• Gestion des cookies
Menu
Le site officiel des notaires de France

Le choix de la donation partage

N° n°47 - 24.04.2014

La donation - partage consiste à répartir, de son vivant, tout ou partie de ses biens entre ses héritiers. Elle réunit la famille autour d’un même acte, ce qui limite le risque de conflits ultérieurs.­

Qu’est-ce qu’une donation-partage ?
A la fois donation et partage, cet acte permet de gratifier simultanément chacun de ses enfants. S’ils sont mariés, les parents peuvent la consentir ensemble. Cette donation-partage conjonctive est désormais ouverte aux familles recomposées, de même qu’il est possible d’y associer ses petits-enfants en « sautant » une génération.

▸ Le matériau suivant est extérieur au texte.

(** ** Filters *)

(** A filter that keeps everything, or nothing. *)
Lemma filter_everything {A} (P : A → Prop) `{!∀ x, Decision (P x)} (l : list A) : (∀ x, x ∈ l → P x) → filter P l = l.
Proof.
  induction l as [|y l IH]; intros HP; [done|]. rewrite filter_cons, decide_True by (apply HP; set_solver).
  f_equal. apply IH. set_solver.
Qed.
Lemma filter_nothing {A} (P : A → Prop) `{!∀ x, Decision (P x)} (l : list A) : (∀ x, x ∈ l → ~ P x) → filter P l = [].
Proof.
  induction l as [|y l IH]; intros HP; [done|]. rewrite filter_cons, decide_False by (apply HP; set_solver).
  apply IH. set_solver.
Qed.

(** Counting after a map, and with an equivalent test. *)
Lemma length_filter_map {A B} (f : A → B) (P : B → Prop) (Q : A → Prop) `{!∀ x, Decision (P x), !∀ x, Decision (Q x)} (l : list A) :
  (∀ x, x ∈ l → P (f x) ↔ Q x) → length (filter P (map f l)) = length (filter Q l).
Proof.
  induction l as [|y l IH]; intros Hpq; [done|]. cbn [map]. rewrite !filter_cons.
  assert (length (filter P (map f l)) = length (filter Q l)) as E by (apply IH; set_solver).
  pose proof (Hpq y ltac:(set_solver)). destruct (decide (P (f y))), (decide (Q y)); cbn; try tauto; by rewrite E.
Qed.

(** ** Sums over finite maps *)

Section MapSum.
Context {K A : Type} `{Countable K}.

(** The sum of [f] over the values of a map. *)
Definition map_sum (f : A → N) (m : gmap K A) : N := map_fold (λ _ a acc, (f a + acc)%N) 0%N m.

Lemma map_sum_empty f : map_sum f ∅ = 0%N.
Proof. done. Qed.
Lemma map_sum_insert_new f m k a : m !! k = None → map_sum f (<[k := a]> m) = (f a + map_sum f m)%N.
Proof. intros Hk. unfold map_sum. rewrite map_fold_insert_L; [done|lia|done]. Qed.
Lemma map_sum_insert f m k a : map_sum f (<[k := a]> m) = (f a + map_sum f (delete k m))%N.
Proof. rewrite <- insert_delete_eq. apply map_sum_insert_new, lookup_delete_eq. Qed.
Lemma map_sum_delete f m k a : m !! k = Some a → map_sum f m = (f a + map_sum f (delete k m))%N.
Proof. intros Hk. rewrite <- map_sum_insert, insert_id; done. Qed.
Lemma map_sum_default f m k : map_sum f m = (from_option f 0 (m !! k) + map_sum f (delete k m))%N.
Proof. destruct (m !! k) eqn:Hk; simpl; [by apply map_sum_delete|by rewrite delete_id]. Qed.
Lemma map_sum_ext f g m : (∀ k a, m !! k = Some a → f a = g a) → map_sum f m = map_sum g m.
Proof.
  induction m as [|k a m Hk IH] using map_ind; intros Hfg; [done|].
  rewrite !map_sum_insert_new by done. rewrite (Hfg k a) by apply lookup_insert_eq.
  rewrite IH; [done|]. intros k' a' Hk'. apply (Hfg k'). rewrite lookup_insert_ne; [done|]. congruence.
Qed.

End MapSum.

(** ** Proof automation *)

(** Turn boolean tests of the code into propositions. *)
Ltac b2p :=
  repeat match goal with
  | H : _ && _ = true |- _ => apply andb_true_iff in H as [? ?]
  | H : _ || _ = false |- _ => apply orb_false_iff in H as [? ?]
  | H : negb _ = true |- _ => apply negb_true_iff in H
  | H : negb _ = false |- _ => apply negb_false_iff in H
  | H : (_ <? _) = true |- _ => apply Z.ltb_lt in H
  | H : (_ <? _) = false |- _ => apply Z.ltb_ge in H
  | H : (_ <=? _) = true |- _ => apply Z.leb_le in H
  | H : (_ <=? _) = false |- _ => apply Z.leb_gt in H
  | H : context [_ >? _] |- _ => rewrite Z.gtb_ltb in H
  | H : context [_ >=? _] |- _ => rewrite Z.geb_leb in H
  | H : (_ =? _) = true |- _ => apply Z.eqb_eq in H
  | H : (_ =? _) = false |- _ => apply Z.eqb_neq in H
  | H : bool_decide _ = true |- _ => apply bool_decide_eq_true in H
  | H : bool_decide _ = false |- _ => apply bool_decide_eq_false in H
  end.

(** Invert a successful run of a computation in the [result] monad. *)
Ltac inv_ok :=
  repeat match goal with
  | H : _ ≫= _ = Ok _ |- _ => apply bind_Ok in H as (? & ? & ?)
  | H : guard_err _ _ = Ok _ |- _ => apply guard_err_Ok in H
  | H : Ok _ = Ok _ |- _ => apply Ok_inj in H
  | H : mret _ = Ok _ |- _ => apply Ok_inj in H
  | H : Err _ = Ok _ |- _ => discriminate H
  end.

(** The hint database of the development's automation. *)
Create HintDb goveto discriminated.
Create Rewrite HintDb goveto.
#[export] Hint Resolve wrap64_range wrap32_range byte_val_range be_get_range : goveto.
#[export] Hint Rewrite length_be_put byte_val_of byte_of_val : goveto.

Quels sont les avantages de ce mode de transmission ?
La donation-partage est la voie royale pour anticiper et organiser la transmission de son patrimoine , de manière concertée avec ses enfants et en s’entourant des conseils d’un notaire.
L’un de ses principaux avantages est que, sous certaines conditions, les lots reçus par chaque donataire ne seront pas réévalués lors de la succession , même si leur valeur évolue, ce qui peut éviter des conflits. Imaginons qu’une fille reçoive de son père une somme d’argent qu’elle dépense en voyages tandis que son frère reçoit un appartement de même valeur, mais dont la cote augmente au cours des années suivantes. Avec la donation simple, au décès du père, le fils recevra une part d’héritage plus faible et pourrait même être contraint de verser une somme d’argent à sa sœur. Avec la donation-partage, la valeur des biens donnés au jour du partage est retenue lors de la succession et cette difficulté est donc levée.
De plus, en intégrant les donations antérieures à la donation-partage, les parents peuvent « remettre les compteurs à zéro » et rétablir l’égalité entre leurs enfants.

Comment constituer les lots ?
La répartition doit être équitable, mais les lots ne sont pas nécessairement égaux. Il est possible de rétablir l’équilibre entre les donataires par une soulte (somme d’argent que le plus avantagé verse à l’autre), mais aussi de privilégier l’un des enfants, si ses frères et sœurs l’acceptent. Dans ce cas, l’enfant avantagé peut recevoir des biens supplémentaires « hors part successorale », ce qui signifie que ces biens sont pris sur la quotité disponible du donateur . La famille peut aussi convenir que l’égalité sera rétablie au décès.

Faut-il prendre certaines précautions ?
Les parents ne doivent pas sous-estimer leurs besoins pour les années à venir, car ils se départissent irrévocablement des biens donnés. Même s’ils conservent l’usufruit de certains biens, logement par exemple, dont ils conservent l’usage et les « fruits » (loyers…), ils n’auront plus la liberté d’en disposer à leur guise. Le notaire peut les aider à établir un bilan de leur situation patrimoniale et les conseiller utilement à cet égard.